En aquel entonces, sin embargo, no tuve ocasión de reflexionar sobre ese aspecto porque fue por esa época, justo después de mi regreso de Sens con las noticias sobre la hija de la comadrona, cuando tuvo lugar otro suceso que se convirtió para mí en tema de mayor preocupación. Una noche de insomnio, me dirigí a los aposentos de Juliano en busca de compañía, sabedor de que lo encontraría despierto y probablemente con ganas de charlar. Cuando llegué, no obstante, hallé la puerta cerrada, y por ella se filtraba una conversación. No eran las pausas y exclamaciones efectistas que hacía cuando ensayaba sus discursos, sino una charla animada, casi una discusión. Dudando si interrumpirle, al final me senté en un banco del pasillo hasta que la llegada de un escriba citado para anotar los dictados de Juliano me sacó de mis pensamientos.
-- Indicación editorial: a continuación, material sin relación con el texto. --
(** X13.  When a workspace-switch event whose id lies in 1..9 is the
    last line of a read made of complete lines, then whatever the earlier
    lines of the read did, the read raises the redisplay flag and leaves
    that workspace as the active one with the focus here; a button update
    on the state the read leaves shows the button of that workspace with
    the style [active] and without the style [visible], whatever the
    filters and the window counts. *)
Theorem workspace_switch_lights_button (sh : Shell) (log : list string)
  (md : WorkspaceModule) (earlier : list string) (id_text : string)
  (buttons : list Button) (d : Button) :
  Forall plain earlier ->
  plain id_text ->
  1 <= atoi id_text <= 9 ->
  List.length buttons = 9%nat ->
  let text := join_lines (earlier ++ ["workspace>>" ++ id_text]) in
  let r := process_chunk sh (Z.of_nat (String.length text)) text (md, log) in
  let md' := fst (fst r) in
  let b' := nth (Z.to_nat (atoi id_text - 1)) (update_button_states md' buttons) d in
  snd r = 1
  /\ this_monitor_workspace md' = atoi id_text
  /\ user_focused_here md' = 1
  /\ button_visible b' = true
  /\ has_class "active" (button_classes b') = true
  /\ has_class "visible" (button_classes b') = false.
Proof.
  intros Hearlier [Hlf Hc] Hr Hlen text r md' b'. subst b' md' r text.
  assert (Hline : event_line ("workspace>>" ++ id_text)).
  { split; [discriminate|]. split; [|unfold cstring]; rewrite has_char_app;
      [rewrite Hlf | rewrite Hc]; reflexivity. }
  rewrite (process_chunk_last_event sh earlier _ md log Hearlier Hline).
  cbn [fst snd]. split; [reflexivity|].
  apply workspace_event_button; assumption.
Qed.

Lemma workspace_switch_lights_button_witness :
  let text := join_lines (["focusedmon>>DP-2,4"] ++ ["workspace>>" ++ "5"]) in
  let md' := fst (fst (process_chunk silent_shell (Z.of_nat (String.length text)) text
                         (sample_module, []))) in
  should_show_workspace sample_module 4 = 0
  /\ has_class "active"
       (button_classes (nth (Z.to_nat (atoi "5" - 1)) (update_button_states md' fresh_buttons)
                          (mkButton false [] false))) = true.
Proof.
  split; [reflexivity|].
  assert (Hearlier : Forall plain ["focusedmon>>DP-2,4"])
    by (constructor; [split; reflexivity | constructor]).
  assert (Hid : plain "5") by (split; reflexivity).
  assert (Hr : 1 <= atoi "5" <= 9) by (vm_compute; split; discriminate).
  exact (proj1 (proj2 (proj2 (proj2 (proj2
           (workspace_switch_lights_button silent_shell [] sample_module
              ["focusedmon>>DP-2,4"] "5" fresh_buttons (mkButton false [] false)
              Hearlier Hid Hr eq_refl)))))).
Defined.

(** X14.  When a focus change to another monitor is the last line of a
    read made of complete lines, the read raises the redisplay flag and
    keeps the active workspace that the earlier lines of the read left;
    a button update on the state the read leaves shows the button of that
    workspace with the style [visible] and without the style [active]. *)
Theorem focus_elsewhere_dims_button (sh : Shell) (log : list string)
  (md : WorkspaceModule) (earlier : list string) (mon id_text : string)
  (buttons : list Button) (d : Button) :
  Forall plain earlier ->
  has_char ","%char mon = false ->
  (String.length mon < 64)%nat ->
  plain mon -> plain id_text ->
  cstring (monitor_name md) ->
  mon <> monitor_name md ->
  1 <= this_monitor_workspace md <= 9 ->
  List.length buttons = 9%nat ->
  let before := fst (run_events (nonempty_lines earlier) md sh log) in
  let text := join_lines (earlier ++ ["focusedmon>>" ++ mon ++ "," ++ id_text]) in
  let r := process_chunk sh (Z.of_nat (String.length text)) text (md, log) in
  let md' := fst (fst r) in
  let b' := nth (Z.to_nat (this_monitor_workspace before - 1))
              (update_button_states md' buttons) d in
  snd r = 1
  /\ 1 <= this_monitor_workspace before <= 9
  /\ this_monitor_workspace md' = this_monitor_workspace before
  /\ button_visible b' = true
  /\ has_class "visible" (button_classes b') = true
  /\ has_class "active" (button_classes b') = false.
Proof.
  intros Hearlier Hcomma Hlen [Hmlf Hmc] [Hilf Hic] Hname Hne Hr Hbuttons
         before text r md' b'.
  subst b' md' r text.
  assert (Hline : event_line ("focusedmon>>" ++ mon ++ "," ++ id_text)).
  { split; [discriminate|]. split; [|unfold cstring]; rewrite !has_char_app;
      [rewrite Hmlf, Hilf | rewrite Hmc, Hic]; reflexivity. }
  rewrite (process_chunk_last_event sh earlier _ md log Hearlier Hline).
  cbn [fst snd]. fold before.
  pose proof (run_events_in_range sh (nonempty_lines earlier) md log Hr) as Hin.
  pose proof (run_events_name sh (nonempty_lines earlier) md log) as Hsame.
  fold before in Hin, Hsame.
  split; [reflexivity|]. split; [exact Hin|].
  apply focusedmon_event_button; try assumption; rewrite Hsame; assumption.
Qed.

Lemma focus_elsewhere_dims_button_witness :
  let text := join_lines (["workspace>>4"] ++ ["focusedmon>>" ++ "DP-2" ++ "," ++ "5"]) in
  let md' := fst (fst (process_chunk silent_shell (Z.of_nat (String.length text)) text
                         (sample_module, []))) in
  has_class "visible"
    (button_classes (nth 3 (update_button_states md' fresh_buttons) (mkButton false [] false)))
  = true.
Proof.
  assert (Hearlier : Forall plain ["workspace>>4"])
    by (constructor; [split; reflexivity | constructor]).
  assert (Hlen : (String.length "DP-2" < 64)%nat) by (simpl; lia).
  assert (Hmon : plain "DP-2") by (split; reflexivity).
  assert (Hid : plain "5") by (split; reflexivity).
  assert (Hne : "DP-2" <> monitor_name sample_module) by discriminate.
  assert (Hr : 1 <= this_monitor_workspace sample_module <= 9) by (simpl; lia).
  exact (proj1 (proj2 (proj2 (proj2 (proj2
           (focus_elsewhere_dims_button silent_shell [] sample_module ["workspace>>4"]
              "DP-2" "5" fresh_buttons (mkButton false [] false)
              Hearlier eq_refl Hlen Hmon Hid eq_refl Hne Hr eq_refl)))))).
Defined.

(** *** The protocol of the thread *)

(** Where the thread stands in its protocol; [fd] is the descriptor its
    last connection attempt returned. *)
Inductive Stage : Type :=
| Boot                  (* nothing done yet *)
| Reporting             (* the first connection attempt failed *)
| Top (fd : Z)          (* at the head of the loop *)
| WantRead (fd : Z)     (* the flag was set at the head of the loop *)
| Got (fd : Z)          (* a read gave bytes *)
| Failed (fd : Z)       (* a read gave none *)
| Retry1 (fd : Z)       (* the flag was still set after the failed read *)
| Retry2                (* the socket is closed *)
| Retry3                (* the pause is over *)
| Leaving (fd : Z)      (* the flag was clear at the head of the loop *)
| Done.                 (* nothing more to do *)

(** What the thread may do in a stage. *)
Definition stage_allows (q : Stage) {T : Type} (e : ipcE T) : Prop :=
  match q, e with
  | Boot, Connect => True
  | Reporting, LogError _ => True
  | Top _, Running => True
  | WantRead fd, Read fd' count => fd' = fd /\ count = 2047
  | Got _, IdleAdd => True
  | Got _, Running => True
  | Failed _, Running => True
  | Retry1 fd, Close fd' => fd' = fd
  | Retry2, Sleep seconds => seconds = 1
  | Retry3, Connect => True
  | Leaving fd, Close fd' => fd' = fd
  | _, _ => False
  end.

(** The stage after an event and its answer. *)
Definition stage_next (q : Stage) {T : Type} (e : ipcE T) : T -> Stage :=
  match e in ipcE T return T -> Stage with
  | Connect => fun fd =>
      match q with
      | Boot => if fd <? 0 then Reporting else Top fd
      | _ => Top fd
      end
  | Running => fun flag =>
      match q with
      | Top fd | Got fd => if truthy flag then WantRead fd else Leaving fd
      | Failed fd => if truthy flag then Retry1 fd else Top fd
      | _ => q
      end
  | Read fd _ => fun answer => if fst answer <=? 0 then Failed fd else Got fd
  | Close _ => fun _ => match q with Retry1 _ => Retry2 | _ => Done end
  | Sleep _ => fun _ => Retry3
  | IdleAdd => fun _ => match q with Got fd => Top fd | _ => q end
  | LogError _ => fun _ => Done
  end.

(** One step of the protocol: the thread returns only when it is done,
    performs only what its stage allows, and reaches its return or its
    next event after finitely many silent steps, so that in no stage can
    it fall silent for ever. *)
Inductive protocolF (r : Stage -> itree ipcE ReaderState -> Prop) (q : Stage)
  : itree' ipcE ReaderState -> Prop :=
| protocol_ret (st : ReaderState) : q = Done -> protocolF r q (RetF st)
| protocol_tau (t : itree ipcE ReaderState) :
    protocolF r q (observe t) -> protocolF r q (TauF t)
| protocol_vis (T : Type) (e : ipcE T) (k : T -> itree ipcE ReaderState) :
    stage_allows q e ->
    (forall a : T, r (stage_next q e a) (k a)) ->
    protocolF r q (VisF e k).

Definition protocol_ (r : Stage -> itree ipcE ReaderState -> Prop) (q : Stage)
  (t : itree ipcE ReaderState) : Prop :=
  protocolF r q (observe t).

(** The thread follows the protocol for ever, from stage [q] on,
    whatever its environment answers. *)
Definition follows_protocol (q : Stage) (t : itree ipcE ReaderState) : Prop :=
  paco2 protocol_ bot2 q t.

Lemma protocol_mon : monotone2 protocol_.
Proof.
  intros q t r r' H LE. unfold protocol_ in *.
  induction H; constructor; auto.
Qed.
#[local] Hint Resolve protocol_mon : paco.

Lemma process_chunk_socket (sh : Shell) (bytes : Z) (data : string) (st : ReaderState) :
  socket_fd (fst (fst (process_chunk sh bytes data st))) = socket_fd (fst st).
Proof.
  rewrite process_chunk_calls. cbn [fst].
  generalize (chunk_events (chunk_text bytes data)). intros events. revert st.
  induction events as [|event events IH]; intros st; cbn [fold_left]; [reflexivity|].
  rewrite IH. cbn [fst].
  destruct (handle_event_step sh (snd st) (fst st) event) as ((_ & _ & _ & Hfd) & _).
  exact Hfd.
Qed.

Ltac next_step := left; pfold; unfold protocol_; expose.

(** The loop from its head or after a read that gave bytes.  The turns
    are separated by one silent step, where the proof goes round. *)
Lemma reader_loop_protocol (sh : Shell) (r : Stage -> itree ipcE ReaderState -> Prop) :
  forall (st : ReaderState) (q : Stage) (t : itree ipcE ReaderState),
    q = Top (socket_fd (fst st)) \/ q = Got (socket_fd (fst st)) ->
    observe t = TauF (reader_loop sh st) ->
    paco2 protocol_ r q t.
Proof.
  pcofix CIH. intros st q t Hq Ht.
  pfold. unfold protocol_. rewrite Ht. apply protocol_tau.
  unfold reader_loop. cbn.
  constructor; [destruct Hq as [-> | ->]; exact I|]. intros flag.
  assert (Hnext : stage_next q Running flag =
                  if truthy flag then WantRead (socket_fd (fst st))
                  else Leaving (socket_fd (fst st)))
    by (destruct Hq as [-> | ->]; reflexivity).
  rewrite Hnext. clear Hnext Hq q.
  next_step.
  destruct (truthy flag).
  - cbn. constructor; [split; reflexivity|]. intros [bytes data].
    cbn [fst snd stage_next].
    destruct (bytes <=? 0) eqn:Hbytes.
    + next_step. cbn [fst snd]. rewrite Hbytes. cbn.
      constructor; [exact I|]. intros still.
      cbn [stage_next].
      destruct (truthy still) eqn:Hstill.
      * next_step. rewrite Hstill. cbn.
        constructor; [reflexivity|]. intros [].
        next_step. cbn. constructor; [reflexivity|]. intros [].
        next_step. cbn. constructor; [exact I|]. intros fd.
        right. apply (CIH (set_socket_fd fd (fst st), snd st)); [left|]; reflexivity.
      * right. apply (CIH st); [left; reflexivity|].
        expose. rewrite Hstill. reflexivity.
    + pose proof (process_chunk_socket sh bytes data st) as Hfd.
      destruct (truthy (snd (process_chunk sh bytes data st))) eqn:Hredisplay.
      * next_step. cbn [fst snd]. rewrite Hbytes, Hredisplay. cbn.
        constructor; [exact I|]. intros [].
        right. apply (CIH (fst (process_chunk sh bytes data st)));
          [left; cbn [stage_next]; rewrite Hfd|]; reflexivity.
      * right. apply (CIH (fst (process_chunk sh bytes data st)));
          [right; rewrite Hfd; reflexivity|].
        expose. cbn [fst snd]. rewrite Hbytes, Hredisplay. reflexivity.
  - cbn. constructor; [reflexivity|]. intros [].
    next_step. cbn. constructor. reflexivity.
Qed.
De repente se me ocurrió que quizá Juliano estuviera dictando.

—Creo que está ocupado con tu predecesor —advertí al escriba cuando se disponía a abrir la puerta—. No interrumpas al césar hasta que haya terminado.

El hombre me miró extrañado.

—No puede ser —dijo—. Soy el primer escriba que ha citado esta noche.

Sorprendido, me levanté y seguí al hombre hasta el interior de la sala, donde descubrí a Juliano sentado a su mesa, nervioso, con los libros cerrados y apartados a un lado y una mirada vacía, casi empañada, en los ojos. No había nadie más en la habitación. Fue la primera noche de las muchas que, a partir de ese momento, lo encontraría hablando solo.